= Suzanne Blum (lawyer) =

French lawyer and writer (1898–1994)

Suzanne Blumel, known as Suzanne Blum (24 November 1898 in Niort, France – 23 January 1994) was a French lawyer and writer under the pseudonym L.-S. Karen with three crime novels.

==Early life==
Suzanne Marguerite Blumel was born at Niort in western France, daughter of merchant Joseph Blumel and Amélie, née Cahen. The family were from Alsace.

==Career==
As a lawyer, she joined the bar in 1922 and worked on several famous cases, notably representing Warner Brothers against Igor Stravinsky in a copyright case, and Rita Hayworth during her divorce from Prince Aly Khan.
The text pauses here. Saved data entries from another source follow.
(** ** Selecting the tasks of a workflow *)


Lemma select_from_lookups (pre ts : list Task) (task_ids : list pystr) :
  (λ i, (pre ++ ts) !! i) <$> select_from (length pre) ts task_ids
  = Some <$> filter (λ t, id t ∈ task_ids) ts.
Proof.
  revert pre. induction ts as [|t ts IH]; intros pre; simpl; [done|].
  specialize (IH (pre ++ [t])).
  rewrite length_app, Nat.add_1_r, <- app_assoc in IH. simpl in IH.
  rewrite filter_cons. case_bool_decide as Hin.
  - rewrite decide_True by done. rewrite !fmap_cons, IH.
    by rewrite list_lookup_middle.
  - by rewrite decide_False.
Qed.

(** The selected positions refer, in order, to the tasks of [self.tasks]
    whose id is in the list. *)
Lemma select_lookups (ts : list Task) (task_ids : list pystr) :
  (λ i, ts !! i) <$> select ts task_ids = Some <$> filter (λ t, id t ∈ task_ids) ts.
Proof. apply (select_from_lookups []). Qed.

Lemma select_length (ts : list Task) (task_ids : list pystr) :
  length (select ts task_ids) = length (filter (λ t, id t ∈ task_ids) ts).
Proof.
  rewrite <- (length_fmap (λ i, ts !! i)), select_lookups. apply length_fmap.
Qed.


Lemma select_from_elem (pos : nat) (ts : list Task) (task_ids : list pystr) (i : nat) :
  i ∈ select_from pos ts task_ids
  ↔ pos ≤ i ∧ ∃ t, ts !! (i - pos) = Some t ∧ id t ∈ task_ids.
Proof.
  revert pos. induction ts as [|t ts IH]; intros pos; simpl.
  - split; [by intros ?%elem_of_nil|]. by intros (_ & ? & ? & _).
  - case_bool_decide as Hin; rewrite ?elem_of_cons, IH.
    + split.
      * intros [->|(Hle & t' & Hl & Hid)].
        { rewrite Nat.sub_diag. eauto. }
        split; [lia|]. exists t'. split; [|done].
        by replace (i - pos) with (S (i - S pos)) by lia.
      * intros (Hle & t' & Hl & Hid).
        destruct (decide (i = pos)) as [->|Hne]; [by left|right].
        split; [lia|]. exists t'. split; [|done].
        by replace (i - pos) with (S (i - S pos)) in Hl by lia.
    + split.
      * intros (Hle & t' & Hl & Hid). split; [lia|]. exists t'. split; [|done].
        by replace (i - pos) with (S (i - S pos)) by lia.
      * intros (Hle & t' & Hl & Hid).
        destruct (decide (i = pos)) as [->|Hne].
        { rewrite Nat.sub_diag in Hl. by simplify_eq/=. }
        split; [lia|]. exists t'. split; [|done].
        by replace (i - pos) with (S (i - S pos)) in Hl by lia.
Qed.

(** A position is selected exactly when the task there has its id in the
    list, however often the list names it. *)
Lemma select_elem (ts : list Task) (task_ids : list pystr) (i : nat) :
  i ∈ select ts task_ids ↔ ∃ t, ts !! i = Some t ∧ id t ∈ task_ids.
Proof.
  unfold select. rewrite select_from_elem, Nat.sub_0_r.
  split; [by intros [_ ?]|]. intros ?; split; [lia|done].
Qed.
Upon the death of the Duke of Windsor, she looked after the assets of Wallis, Duchess of Windsor, and gradually became her single representative, until her death in 1986; Blum's presence and actions during these years are a subject of controversy. The biographer Hugo Vickers recounted that the Duchess's affairs had been the responsibility of Sir Godfrey Morley of Allen & Overy, but the "sinister" Blum had "sacked" him and taken control, the Duchess's "increasingly dismal health" meaning "Blum was able to do whatever she pleased"; much of her fortune was directed to the Louis Pasteur Institute in Paris, with which the Duchess had no known connection, she having had little interest in charity during her life.

==Personal life==
In 1934, she married Paul Weill, the Duke of Windsor's attorney in Paris. He died in 1965, and she subsequently remarried, to General Georges Spillmann (died 1980).